Sunday, November 23, 2014

The Writing Process is Like Deep House Music, Sort Of

When it comes to teaching the writing process, we are bound by a painful, formulaic Five Step Process: Prewriting, Drafting, Revising, and Publishing. Does it work?

"I'm bored because this class is boring."

If you teach the writing process, it is crucial for you to experience it at the very same moment you are actually teaching it. Model the behavior. Impossible? Well of course it is! But you're a teacher, and you do the impossible everyday. So that's nothing new. But this isn't a preachy blog post. It's more of a reflective analysis because I've had too much coffee to ramp up my NaNoWriMo word count, and it's 3 A.M. So now I'm winding down from the high of writing my manuscript  with more writing. 

Anyway, back to the question: Does the five step writing process work? To answer this, I must put away my Teacher Hat and put on my lovely, leopard print fedora Writer Hat.

My Writing Hat is not boring. 

As a writer, I'll answer this in a different way: I've experienced a difference in the mindset and mental state I have to assume in two types of writing: creative and journalistic writing. 

In literary writing, whether it's in my poetry, children's books, or novels, my state of mind is much like experiencing deep house music. Known for its complexities in melodic tunes and use of unrelated chromatic chords underlying most sequences, deep house music is also trance-like and hypnotic. The rhythm of writing feels a lot like a really good deep house song where everyone in the room is dancing without a care in the world. Building up layers of rhythm which fades out quickly, then leaving the melody to stand alone for a few seconds only to build up as quickly as it faded. It's a rush! At the risk of sounding like I'm romanticizing the process, that's what it feels like when I'm in my most creative mood. This month, I've been listening to Everything But the Girl's Driving Remix to get me going with the marathon writing. 

"I'm with the DJ, okay?"

The images, metaphors, the rhyme, and the diction are always brought into life from the spontaneous overflow of sentences. No matter how much I plan them ahead, I realize that when it happens, it happens because of that momentary experience. Or it just doesn't happen at all. This doesn't mean that I sit around and wait for that moment, even though much of this month has been about sitting around. It just means I have very little control over it. There are days when I can work for hours and churn out thousands of words in one day, or work for a mere ten minutes painfully slaving away a series of weak words not even worth sentences, but fragments. Many times, I cringe at what I've written and delete as much as I can. 

Voice is important to the literary writing process. Without that voice, nothing will happen except maybe I'd fall into the rabbit hole of Facebook chatting or worse, the entire Internet and BuzzFeed Quizzes. The voice can be very elusive sometimes because it's schizophrenic. It really just depends on my mood and what I've been reading. I could be reading a YA novel one day, and then an autobiography of a Navy SEAL the next day, so the voice may change according to how close I feel to the work at that moment. 
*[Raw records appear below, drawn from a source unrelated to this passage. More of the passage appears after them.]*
(* ===== verification/DocSpec.v ===== *)
(** * Lemmas on documents in memory

    [held a b w w'] says that a program which was given [a] heap blocks leaves
    [b] of them, and touches nothing else but the clock and the log. [doc_ok]
    is what holds of a handle between any two calls; [doc_blocks] counts the
    blocks it owns. *)

From S2P Require Import Prelude Config CText Env Types FsEnv FsSpec Events Doubles Doc.

Section spec.
Context {Cfg : Config} {CfgOk : ConfigOk Cfg} {K F FS FH DH : Type}.
Context `{!Kernel K, !KernelLaws K, !FileSys FS FH DH}.
Abbreviation W := (world K F FS).
Implicit Types (w : W) (d : zdb_doc_t) (f : zdb_doc_field_t).

(** ** The frame, and the heap *)

Record held (a b : nat) w w' : Prop := {
  he_db : w_db w' = w_db w;
  he_f : w_f w' = w_f w;
  he_files : files w' = files w;
  he_lock : lock_depth (w_k w') = lock_depth (w_k w);
  he_slab : ∀ s, slab_used (w_k w') s = slab_used (w_k w) s;
  he_heap : heap_used (w_k w') + a = heap_used (w_k w) + b;
  he_log : ∃ new, w_log w' = w_log w ++ new;
}.

Lemma held_refl a w : held a a w w.
Proof. split; try done. exists []. by rewrite app_nil_r. Qed.

Lemma held_trans b a c w1 w2 w3 : held a b w1 w2 → held b c w2 w3 → held a c w1 w3.
Proof.
  intros [D1 F1 S1 L1 B1 H1 (n1 & G1)] [D2 F2 S2 L2 B2 H2 (n2 & G2)].
  split; [congruence..| | |]; [intros s; congruence|lia|].
  exists (n1 ++ n2). by rewrite G2, G1, app_assoc.
Qed.

(** Blocks that the program does not know of. *)
Lemma held_frame n a b a' b' w w' :
  a' = a + n → b' = b + n → held a b w w' → held a' b' w w'.
Proof. intros -> -> [D1 F1 S1 L1 B1 H1 G1]. split; try done. lia. Qed.

Lemma held_enough a b w w' : held a b w w' → a ≤ heap_used (w_k w) → b ≤ heap_used (w_k w').
Proof. intros H ?. pose proof (he_heap _ _ _ _ H). lia. Qed.

Lemma held_k w k' a b :
  lock_depth k' = lock_depth (w_k w) → (∀ s, slab_used k' s = slab_used (w_k w) s) →
  heap_used k' + a = heap_used (w_k w) + b → held a b w (w <| w_k := k' |>).
Proof. intros. split; try done. exists []. by rewrite app_nil_r. Qed.

Lemma held_fs w fs' : fs_files fs' = files w → held 0 0 w (w <| w_fs := fs' |>).
Proof. intros. split; try done. exists []. by rewrite app_nil_r. Qed.

Lemma held_emitted n w w' : emitted n w w' → held 0 0 w w'.
Proof.
  intros [D F0 S0 [Kl Ks Kh] L]. split; try done; [unfold files; by rewrite S0|lia|by exists n].
Qed.

(** ** Calls *)

Lemma wp_malloc n (Q : bool → W → Prop) w :
  (∀ w', held 0 1 w w' → w_fs w' = w_fs w → Q true w') →
  (∀ w', held 0 0 w w' → w_fs w' = w_fs w → ¬ HeapLive K → Q false w') →
  wp (on_k (k_malloc n)) Q w.
Proof.
  intros Hok Hbad. apply wp_on_k. intros b k' Heq.
  pose proof (k_malloc_law n (w_k w)) as (Hl & Hs & Hh). rewrite Heq in Hl, Hs, Hh. cbn [fst snd] in *.
  destruct b; [apply Hok|apply Hbad]; try done.
  - apply held_k; [done..|lia].
  - apply held_k; [done..|lia].
  - intros Hlive. pose proof (Hlive n (w_k w)) as E. by rewrite Heq in E.
Qed.

Lemma wp_heap_free (Q : unit → W → Prop) w :
  1 ≤ heap_used (w_k w) → (∀ w', held 1 0 w w' → w_fs w' = w_fs w → Q tt w') →
  wp (on_k_ k_free) Q w.
Proof.
  intros H1 HQ. apply wp_on_k_, HQ; [|done].
  destruct (k_free_law (w_k w)) as (Hl & Hs & Hh). apply held_k; [done..|lia].
Qed.

Definition opt_block {A} (p : option A) : nat := match p with Some _ => 1 | None => 0 end.

Lemma wp_free_ptr {A} (p : option A) (Q : unit → W → Prop) w :
  opt_block p ≤ heap_used (w_k w) → (∀ w', held (opt_block p) 0 w w' → w_fs w' = w_fs w → Q tt w') →
  wp (free_ptr p) Q w.
Proof. intros Hp HQ. destruct p; [by apply wp_heap_free|]. apply wp_ret, HQ; [apply held_refl|done]. Qed.

Lemma wp_uptime (Q : Z → W → Prop) w :
  (∀ now w', (0 ≤ now < 2 ^ 63)%Z → held 0 0 w w' → w_fs w' = w_fs w → Q now w') →
  wp (on_k k_uptime_get) Q w.
Proof.
  intros HQ. apply wp_on_k. intros now k' Heq.
  destruct (k_uptime_get_law (w_k w)) as (Hn & [Hl Hs Hh]). rewrite Heq in *. cbn [fst snd] in *.
  apply HQ; [done| |done]. apply held_k; [done..|lia].
Qed.

Lemma wp_alloc_copy src (Q : option (list byte) → W → Prop) w :
  (∀ data w', src = Some data → data ≠ [] → held 0 1 w w' → w_fs w' = w_fs w → Q src w') →
  (∀ w', held 0 0 w w' → w_fs w' = w_fs w → (HeapLive K → src = None ∨ src = Some []) → Q None w') →
  wp (zdb_alloc_copy src) Q w.
Proof.
  intros Hok Hnone. unfold zdb_alloc_copy. destruct src as [[|b data]|].
  - apply wp_ret, Hnone; [apply held_refl|done|auto].
  - apply wp_bind, wp_malloc; intros w' H1 H2; [by apply wp_ret, (Hok (b :: data))|].
    intros Hl. by apply wp_ret, Hnone.
  - apply wp_ret, Hnone; [apply held_refl|done|auto].
Qed.

Lemma wp_strdup s (Q : option cstring → W → Prop) w :
  c_string s →
  (∀ w', held 0 1 w w' → w_fs w' = w_fs w → Q (Some s) w') →
  (∀ w', held 0 0 w w' → w_fs w' = w_fs w → ¬ HeapLive K → Q None w') →
  wp (zdb_strdup_local (Some s)) Q w.
Proof.
  intros Hs Hok Hbad. unfold zdb_strdup_local. apply wp_bind, wp_alloc_copy.
  - intros data w' [= <-] _ H1 H2. apply wp_ret. simpl. rewrite c_str_id by done. by apply Hok.
  - intros w' H1 H2 Hl. apply wp_ret, Hbad; [done..|]. intros Hlive.
    destruct (Hl Hlive) as [?|[= Hz]]; [done|]. by destruct s.
Qed.

Lemma wp_doc_event db ty coll id fc sb st (Q : unit → W → Prop) w :
  db = Some the_db → (∀ w', held 0 0 w w' → w_fs w' = w_fs w → Q tt w') →
  wp (doc_event db ty coll id fc sb st) Q w.
Proof.
  intros -> HQ. unfold doc_event. destruct CONFIG_ZDB_EVENTING.
  - apply wp_emit_doc. intros e w' ?????? E. apply HQ; [by eapply held_emitted|apply E].
  - apply wp_ret, HQ; [apply held_refl|done].
Qed.
End spec.

(** ** Lists of fields *)

Definition payload_blocks (v : zdb_doc_field_value_t) : nat :=
  match v with V_str (Some _) | V_bytes (Some _) _ => 1 | _ => 0 end.
Definition field_blocks (f : zdb_doc_field_t) : nat :=
  opt_block (fd_name f) + payload_blocks (fd_value f).
Definition fields_blocks (l : list zdb_doc_field_t) : nat := sum_list_with field_blocks l.

(** The list with the field of this name set to [f], at its end if it is new. *)
Definition put_field (l : list zdb_doc_field_t) (name : cstring) (f : zdb_doc_field_t)
    : list zdb_doc_field_t :=
  match field_index l name 0 with
  | Some i => <[i := f]> l
  | None => l ++ [f]
  end.

Definition field_lookup (l : list zdb_doc_field_t) (name : cstring) : option zdb_doc_field_t :=
  field_index l name 0 ≫= λ i, l !! i.

Section field_lists.
Implicit Types (l : list zdb_doc_field_t) (f : zdb_doc_field_t) (name : cstring).

Lemma field_index_Some l name i j :
  field_index l name i = Some j →
  ∃ f, l !! (j - i) = Some f ∧ fd_name f = Some name ∧ i ≤ j ∧
    ∀ k g, k < j - i → l !! k = Some g → fd_name g ≠ Some name.
Proof.
  revert i. induction l as [|f l IH]; intros i; simpl; [done|]. case_bool_decide as Hf.
  - intros [= <-]. exists f. rewrite Nat.sub_diag. split_and!; try done. intros; lia.
  - intros (g & Hg & Hn & Hle & Hno)%IH. exists g.
    replace (j - i) with (S (j - S i)) by lia. split_and!; [done|done|lia|].
    intros [|k] h Hk Hh; simplify_eq/=; [done|]. apply (Hno k); [lia|done].
Qed.

Lemma field_index_None l name i :
  field_index l name i = None ↔ Some name ∉ map fd_name l.
Proof.
  revert i. induction l as [|f l IH]; intros i; simpl; [split; [intros _; apply not_elem_of_nil|done]|].
  rewrite elem_of_cons. case_bool_decide as Hf; [split; [done|]|rewrite IH]; naive_solver.
Qed.

Lemma field_index_lookup l name i :
  field_index l name 0 = Some i → ∃ f, l !! i = Some f ∧ fd_name f = Some name.
Proof. intros (f & Hf & Hn & _)%field_index_Some. rewrite Nat.sub_0_r in Hf. by exists f. Qed.

Lemma field_lookup_Some l name f :
  field_lookup l name = Some f → f ∈ l ∧ fd_name f = Some name.
Proof.
  unfold field_lookup. destruct (field_index l name 0) as [i|] eqn:Hi; [|done]. simpl. intros Hf.
  apply field_index_lookup in Hi as (g & Hg & Hn). simplify_eq. split; [|done].
  by eapply list_elem_of_lookup_2.
Qed.

Lemma field_lookup_unique l name f :
  NoDup (map fd_name l) → f ∈ l → fd_name f = Some name → field_lookup l name = Some f.
Proof.
  intros Hnd (k & Hk)%list_elem_of_lookup Hn. unfold field_lookup.
  destruct (field_index l name 0) as [i|] eqn:Hi.
  - simpl. apply field_index_lookup in Hi as (g & Hg & Hgn).
    assert (i = k) as ->; [|done]. eapply NoDup_lookup; [exact Hnd|..]; rewrite list_lookup_fmap.
    + by rewrite Hg.
    + rewrite Hk. simpl. by rewrite Hn, Hgn.
  - apply field_index_None in Hi. destruct Hi. apply list_elem_of_fmap.
    exists f. split; [done|]. by eapply list_elem_of_lookup_2.
Qed.

Lemma map_insert_same {A B} (g : A → B) (l : list A) i x y :
  l !! i = Some y → g x = g y → map g (<[i := x]> l) = map g l.
Proof.
  intros Hi Hg. change (g <$> <[i := x]> l = g <$> l). rewrite list_fmap_insert, Hg.
  apply list_insert_id. by rewrite list_lookup_fmap, Hi.
Qed.

Lemma put_field_names l name f :
  fd_name f = Some name → NoDup (map fd_name l) → NoDup (map fd_name (put_field l name f)).
Proof.
  intros Hf Hnd. unfold put_field. destruct (field_index l name 0) as [i|] eqn:Hi.
  - apply field_index_lookup in Hi as (g & Hg & Hn). erewrite map_insert_same; [done|done|congruence].
  - apply field_index_None in Hi. rewrite map_app. simpl. rewrite Hf.
    apply NoDup_app. split_and!; [done| |apply NoDup_singleton].
    intros x Hx ->%list_elem_of_singleton. done.
Qed.

Lemma put_field_Forall (P : zdb_doc_field_t → Prop) l name f :
  P f → Forall P l → Forall P (put_field l name f).
Proof.
  intros Hf Hl. unfold put_field. destruct (field_index l name 0).
  - by apply Forall_insert.
  - apply Forall_app. auto.
Qed.

Lemma put_field_lookup l name f :
  fd_name f = Some name → NoDup (map fd_name l) → field_lookup (put_field l name f) name = Some f.
Proof.
  intros Hf Hnd. apply field_lookup_unique; [by apply put_field_names| |done].
  unfold put_field. destruct (field_index l name 0) as [i|] eqn:Hi.
  - apply field_index_lookup in Hi as (g & Hg & _). apply (list_elem_of_lookup_2 _ i).
    apply list_lookup_insert_eq. by eapply lookup_lt_Some.
  - set_solver.
Qed.

Lemma put_field_lookup_ne l name name' f :
  fd_name f = Some name → NoDup (map fd_name l) → name' ≠ name →
  field_lookup (put_field l name f) name' = field_lookup l name'.
Proof.
  intros Hf Hnd Hne. pose proof (put_field_names l name f Hf Hnd) as Hnd'.
  assert (∀ g, fd_name g = Some name' → g ∈ put_field l name f ↔ g ∈ l) as Hin.
  { intros g Hg. unfold put_field. destruct (field_index l name 0) as [i|] eqn:Hi; [|set_solver by congruence].
    apply field_index_lookup in Hi as (h & Hh & Hn). rewrite !list_elem_of_lookup.
    split; intros [k Hk]; exists k; (destruct (decide (k = i)) as [->|Hki];
      [|by rewrite list_lookup_insert_ne in *]).
    - rewrite list_lookup_insert_eq in Hk by (by eapply lookup_lt_Some). congruence.
    - congruence. }
  destruct (field_lookup l name') as [g|] eqn:Hg.
  - apply field_lookup_Some in Hg as [Hin' Hn]. apply field_lookup_unique; [done|by apply Hin|done].
  - destruct (field_lookup (put_field l name f) name') as [g|] eqn:Hg'; [|done].
    apply field_lookup_Some in Hg' as [Hin' Hn]. apply Hin in Hin'; [|done].
    rewrite (field_lookup_unique l name' g) in Hg; done.
Qed.

Lemma fields_blocks_app a b : fields_blocks (a ++ b) = fields_blocks a + fields_blocks b.
Proof. apply sum_list_with_app. Qed.

Lemma fields_blocks_insert l i f g :
  l !! i = Some g → fields_blocks (<[i := f]> l) + field_blocks g = fields_blocks l + field_blocks f.
Proof.
  intros Hi. rewrite (insert_take_drop l i f) by (by eapply lookup_lt_Some).
  rewrite <- (take_drop_middle l i g Hi) at 3. rewrite !fields_blocks_app. unfold fields_blocks. simpl. lia.
Qed.

Lemma put_field_twice l name f f' :
  fd_name f = Some name → put_field (put_field l name f) name f' = put_field l name f'.
Proof.
  intros Hf. unfold put_field. destruct (field_index l name 0) as [i|] eqn:Hi.
  - assert (field_index (<[i := f]> l) name 0 = Some i) as ->; [|apply list_insert_insert_eq].
    apply field_index_Some in Hi as (g & Hg & Hn & _ & Hno). rewrite Nat.sub_0_r in *.
    destruct (field_index (<[i := f]> l) name 0) as [j|] eqn:Hj.
    + apply field_index_Some in Hj as (h & Hh & Hhn & _ & Hjno). rewrite Nat.sub_0_r in *. f_equal.
      destruct (decide (j < i)).
      { exfalso. eapply (Hno j h); [done| |done]. by rewrite list_lookup_insert_ne in Hh by lia. }
      destruct (decide (i < j)); [|lia]. exfalso. eapply (Hjno i f); [done| |done].
      apply list_lookup_insert_eq. by eapply lookup_lt_Some.
    + apply field_index_None in Hj. destruct Hj. apply list_elem_of_fmap. exists f. split; [done|].
      eapply (list_elem_of_lookup_2 _ i), list_lookup_insert_eq. by eapply lookup_lt_Some.
  - assert (field_index (l ++ [f]) name 0 = Some (length l)) as ->.
    { apply field_index_None in Hi. assert (∀ k, field_index (l ++ [f]) name k = Some (length l + k)) as H.
      { induction l as [|g l IH]; intros k; simpl.
        - by rewrite bool_decide_true.
        - rewrite bool_decide_false by set_solver. rewrite IH by set_solver. f_equal. lia. }
      rewrite H. f_equal. lia. }
    by rewrite insert_app_r_alt, Nat.sub_diag by lia.
Qed.
End field_lists.
(* ===== verification/DocFieldSpec.v ===== *)
(** * What the field accessors do to a handle

    [doc_ok] is the invariant of an open handle; [puts d name f d'] says that
    [d'] is [d] with the field called [name] set to [f]. Every setter either
    fails and changes no other field, or puts its value. *)

From S2P Require Import Prelude Config Env Types FsEnv FsSpec Events Doubles Doc DocSpec.

Section values.
Context {Cfg : Config}.

(** The values a field of a type can hold. A string or byte field whose copy
    could not be allocated holds nothing. *)
Definition value_ok (t : zdb_doc_field_type_t) (v : zdb_doc_field_value_t) : Prop :=
  match t, v with
  | ZDB_DOC_FIELD_INT64, V_i64 z => (- 2 ^ 63 ≤ z < 2 ^ 63)%Z
  | ZDB_DOC_FIELD_DOUBLE, V_f64 z => (0 ≤ z < 2 ^ 64)%Z
  | ZDB_DOC_FIELD_BOOL, V_bool _ => True
  | ZDB_DOC_FIELD_STRING, V_str (Some s) => c_string s ∧ length s ≤ CONFIG_ZDB_DOC_MAX_STRING_LEN
  | ZDB_DOC_FIELD_BYTES, V_bytes (Some data) n =>
      length data = n ∧ 0 < n ≤ CONFIG_ZDB_DOC_MAX_BYTES_LEN
  | ZDB_DOC_FIELD_BYTES, V_bytes None n => n = 0
  | ZDB_DOC_FIELD_STRING, V_zero | ZDB_DOC_FIELD_BYTES, V_zero => True
  | _, _ => False
  end.

Definition name_ok (n : cstring) : Prop :=
  c_string n ∧ 1 ≤ length n ≤ CONFIG_ZDB_DOC_MAX_FIELD_NAME_LEN.

Definition field_ok (f : zdb_doc_field_t) : Prop :=
  (∃ n, fd_name f = Some n ∧ name_ok n) ∧ value_ok (fd_type f) (fd_value f).

Definition u64_ok (z : Z) : Prop := (0 ≤ z < 2 ^ 64)%Z.

(** An open handle. *)
Record doc_ok (d : zdb_doc_t) : Prop := {
  dk_valid : doc_valid d = true;
  dk_db : doc_db d = Some the_db;
  dk_coll : is_Some (collection_name d);
  dk_id : is_Some (document_id d);
  dk_max : max_fields d = CONFIG_ZDB_DOC_MAX_FIELD_COUNT;
  dk_array : ∃ l, fields d = Some l ∧ length l = max_fields d;
  dk_count : field_count d ≤ max_fields d;
  dk_fields : Forall field_ok (doc_fields d);
  dk_names : NoDup (map fd_name (doc_fields d));
  dk_created : u64_ok (created_ms d);
  dk_updated : u64_ok (updated_ms d);
}.

(** The heap blocks a handle owns. *)
Definition doc_blocks (d : zdb_doc_t) : nat :=
  opt_block (collection_name d) + opt_block (document_id d) + opt_block (fields d) +
  fields_blocks (doc_fields d).

Definition the_field (name : cstring) (t : zdb_doc_field_type_t) (v : zdb_doc_field_value_t)
    : zdb_doc_field_t := {| fd_name := Some name; fd_type := t; fd_value := v |}.

(** What [d] says of the field called [name]. *)
Definition doc_lookup (d : zdb_doc_t) (name : cstring)
    : option (zdb_doc_field_type_t * zdb_doc_field_value_t) :=
  (λ f, (fd_type f, fd_value f)) <$> field_lookup (doc_fields d) name.

(** What a handle keeps whatever is done to its fields. *)
Definition same_handle (d d' : zdb_doc_t) : Prop :=
  doc_valid d' = doc_valid d ∧ doc_db d' = doc_db d ∧ collection_name d' = collection_name d ∧
  document_id d' = document_id d ∧ max_fields d' = max_fields d ∧ created_ms d' = created_ms d.

#[global] Instance same_handle_preorder : PreOrder same_handle.
Proof.
  split; [by intros d|]. intros d1 d2 d3. unfold same_handle. naive_solver congruence.
Qed.

Record puts d (name : cstring) (f : zdb_doc_field_t) d' : Prop := {
  pt_fields : doc_fields d' = put_field (doc_fields d) name f;
  pt_array : ∃ l, fields d' = Some l ∧ length l = max_fields d';
  pt_count : field_count d' ≤ max_fields d';
  pt_rest : same_handle d d';
}.

Lemma u64_u64 z : u64_ok (u64 z).
Proof. apply Z.mod_pos_bound. lia. Qed.

Lemma puts_ok d name t v d' :
  doc_ok d → puts d name (the_field name t v) d' → name_ok name → value_ok t v →
  u64_ok (updated_ms d') → doc_ok d'.
Proof.
  intros [] [] Hn Hv Hu. destruct pt_rest0 as (? & ? & ? & ? & ? & ?).
  split; rewrite ?pt_fields0; try congruence.
  - apply put_field_Forall; [|done]. split; [by exists name|done].
  - by apply put_field_names.
Qed.

Lemma puts_lookup d name t v d' :
  doc_ok d → puts d name (the_field name t v) d' → doc_lookup d' name = Some (t, v).
Proof.
  intros Hd Hp. unfold doc_lookup. rewrite (pt_fields _ _ _ _ Hp), put_field_lookup; [done|done|apply Hd].
Qed.

Lemma puts_lookup_ne d name t v d' name' :
  doc_ok d → puts d name (the_field name t v) d' → name' ≠ name →
  doc_lookup d' name' = doc_lookup d name'.
Proof.
  intros Hd Hp Hne. unfold doc_lookup. rewrite (pt_fields _ _ _ _ Hp), put_field_lookup_ne; [done|done|apply Hd|done].
Qed.

Lemma puts_twice d name t v t' v' d' d'' :
  puts d name (the_field name t v) d' → puts d' name (the_field name t' v') d'' →
  puts d name (the_field name t' v') d''.
Proof.
  intros [F1 A1 C1 R1] [F2 A2 C2 R2]. split; [|done|done|by etrans].
  rewrite F2, F1. by apply put_field_twice.
Qed.

Lemma doc_fields_upd d i g l :
  fields d = Some l → i < field_count d → doc_fields (field_upd i g d) = alter g i (doc_fields d).
Proof.
  intros Hl Hi. unfold doc_fields, field_upd. simpl. rewrite Hl. simpl.
  apply list_eq. intros j. destruct (decide (j < field_count d)).
  - destruct (decide (j = i)) as [->|].
    + by rewrite list_lookup_alter_eq, !lookup_take_lt, list_lookup_alter_eq.
    + by rewrite list_lookup_alter_ne, !lookup_take_lt, list_lookup_alter_ne.
  - rewrite lookup_take_ge by lia. symmetry. apply lookup_ge_None. rewrite length_alter, length_take. lia.
Qed.

Lemma field_at_fields d i : i < field_count d → field_at d i = default zero_field (doc_fields d !! i).
Proof. intros Hi. unfold field_at, doc_fields. by rewrite lookup_take_lt. Qed.

Lemma doc_fields_insert d i f l :
  fields d = Some l → i < field_count d →
  doc_fields (field_upd i (λ _, f) d) = <[i := f]> (doc_fields d).
Proof.
  intros Hl Hi. rewrite (doc_fields_upd _ _ _ l) by done. apply list_eq. intros j.
  destruct (decide (j = i)) as [->|]; [|by rewrite list_lookup_alter_ne, list_lookup_insert_ne].
  rewrite list_lookup_alter_eq. destruct (doc_fields d !! i) eqn:E.
  - by rewrite list_lookup_insert_eq by (by eapply lookup_lt_Some).
  - simpl. symmetry. apply lookup_ge_None. rewrite length_insert. by apply lookup_ge_None.
Qed.

Lemma field_upd_array d i g l :
  fields d = Some l → length l = max_fields d →
  ∃ l', fields (field_upd i g d) = Some l' ∧ length l' = max_fields (field_upd i g d).
Proof. intros Hl Hlen. exists (alter g i l). unfold field_upd. cbn. by rewrite Hl, length_alter. Qed.

(** Replacing the field that was put. *)
Lemma puts_upd d name t v d' i t' v' :
  puts d name (the_field name t v) d' →
  field_index (doc_fields d') name 0 = Some i → doc_fields d' !! i = Some (the_field name t v) →
  let d'' := field_upd i (λ _, the_field name t' v') d' in
  puts d name (the_field name t' v') d'' ∧
  doc_blocks d'' + payload_blocks v = doc_blocks d' + payload_blocks v'.
Proof.
  intros [F1 (l & Hl & Hlen) C1 R1] Hx Hi d''.
  assert (i < field_count d') as Hlt.
  { apply lookup_lt_Some in Hi. unfold doc_fields in Hi. rewrite length_take in Hi. lia. }
  pose proof (doc_fields_insert d' i (the_field name t' v') l Hl Hlt) as Hf. fold d'' in Hf. split.
  - split; [|by eapply field_upd_array|done|done].
    rewrite Hf, <- (put_field_twice (doc_fields d) name (the_field name t v)) by done.
    rewrite <- F1. unfold put_field. by rewrite Hx.
  - unfold doc_blocks. rewrite Hf.
    pose proof (fields_blocks_insert _ _ (the_field name t' v') _ Hi) as Hb.
    unfold field_blocks in Hb. unfold d'', field_upd. cbn in *. rewrite Hl. cbn. lia.
Qed.
End values.

Section setters.
Context {Cfg : Config} {CfgOk : ConfigOk Cfg} {K F FS FH DH : Type}.
Context `{!Kernel K, !KernelLaws K, !FileSys FS FH DH}.
Abbreviation W := (world K F FS).
Implicit Types w : W.

(** Applying a function to a field that is known. *)
Lemma field_upd_const d i h g :
  doc_fields d !! i = Some g → field_upd i h d = field_upd i (λ _, h g) d.
Proof.
  intros Hg. unfold doc_fields in Hg. apply lookup_take_Some in Hg as [Hg _].
  unfold field_upd. destruct d; simpl in *. unfold RecordSettersUsingExistingGetters.set; simpl.
  destruct fields as [l|]; [|done]. simpl in *. do 2 f_equal. apply list_eq. intros j.
  destruct (decide (j = i)) as [->|]; [|by rewrite !list_lookup_alter_ne].
  by rewrite !list_lookup_alter_eq, Hg.
Qed.

Lemma payload_blocks_ok t v :
  value_ok t v → t = ZDB_DOC_FIELD_STRING ∨ t = ZDB_DOC_FIELD_BYTES ∨ payload_blocks v = 0.
Proof. destruct t, v; simpl; auto; done. Qed.

Lemma wp_payload_free f (Q : zdb_doc_field_t → W → Prop) w :
  value_ok (fd_type f) (fd_value f) → payload_blocks (fd_value f) ≤ heap_used (w_k w) →
  (∀ v' w', payload_blocks v' = 0 → held (payload_blocks (fd_value f)) 0 w w' → w_fs w' = w_fs w →
     Q (f <| fd_value := v' |>) w') →
  wp (zdb_doc_field_payload_free f) Q w.
Proof.
  intros Hv Hh HQ. unfold zdb_doc_field_payload_free. apply wp_bind.
  assert (payload_blocks (fd_value f) = 0 → Q f w) as Hsame.
  { intros H0. specialize (HQ (fd_value f) w H0). rewrite H0 in HQ.
    assert (f <| fd_value := fd_value f |> = f) as E by (by destruct f). rewrite E in HQ.
    apply HQ; [apply held_refl|done]. }
  destruct f as [n t v]. simpl in *.
  destruct t, v as [| | |[s|]| |[data|] len]; simpl in *; try done;
    try (apply wp_ret; simpl; apply wp_ret, Hsame; done).
  - apply wp_bind, wp_heap_free; [lia|]. intros w' H1 H2. apply wp_ret. simpl. apply wp_ret.
    by apply (HQ (V_str None)).
  - apply wp_ret. simpl. apply wp_bind, wp_heap_free; [lia|]. intros w' H1 H2. apply wp_ret.
    by apply (HQ (V_bytes None 0)).
Qed.

Lemma in_fields_blocks l i f : l !! i = Some f → field_blocks f ≤ fields_blocks l.
Proof.
  intros Hi. rewrite <- (take_drop_middle l i f Hi), fields_blocks_app. unfold fields_blocks. simpl. lia.
Qed.

(** What a setter finds: the field by its name, of its type, holding what it
    held, or nothing when it is new or was of another type. *)
Record prepared d (name : cstring) (t : zdb_doc_field_type_t) d' (i : nat)
    (v : zdb_doc_field_value_t) : Prop := {
  pp_name : name_ok name;
  pp_puts : puts d name (the_field name t v) d';
  pp_index : field_index (doc_fields d') name 0 = Some i;
  pp_field : doc_fields d' !! i = Some (the_field name t v);
  pp_value : (v = V_zero ∧ (doc_lookup d name = None ∨ ∃ t' v', doc_lookup d name = Some (t', v') ∧ t' ≠ t)) ∨
             (value_ok t v ∧ doc_lookup d name = Some (t, v) ∧ doc_fields d' = doc_fields d);
  pp_updated : updated_ms d' = updated_ms d;
}.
But when I write what I would call journalistic writing (which for me is more like PR/marketing, or some other article pieces that get me paid by actual business people who need my skills), the writing process is not like deep house music. Nothing trance-like about this type of writing at all. It's different. I have to be much more methodical. I do a whole lot of planning that looks somewhat like Prewriting (Facebooking and whining), Drafting (sleeping), Revising (writing and simultaneously editing furiously), and Publishing (submitting). The experience isn't about the spontaneity, but I still work very hard at honing my craft. The narrative is still my voice, and I try to make my pieces as intellectually stimulating as possible. The way I've accomplished these pieces are much different from my poetry and stories. 

I would say that the five step writing process works when you need it to work. It's harder to write in this way, but it's also easier. No matter what mood I'm in that day, the five step process usually guarantees something written and something tangible that can be used at some point. Not so for creative or literary writing. There are no guarantees. Freelance writing jobs are easier to come by when you can work the process. This is what I tell my students to wake them up when I tell them it's time to write:

"I've made money from writing essays." (More on that later)
"Why can't I cry money instead of tears?"

Essentially, however, the process is what you make of it. Hone the craft. Repeat. At some point, you can tell your students that they can get lucky that at least an "A" or a perfect score will come through eventually as they practice their expository or narrative essays. There is a part of it that is dreadful and mysterious, but that is not the entire thing. It's not about how hard it is. It's about how much you practice and how much wiser you become. We all need to wise up a bit, so we might as well write.  Write with them and believe what you teach about writing like it's the gospel truth because in the end, no matter how painful, it's worth it.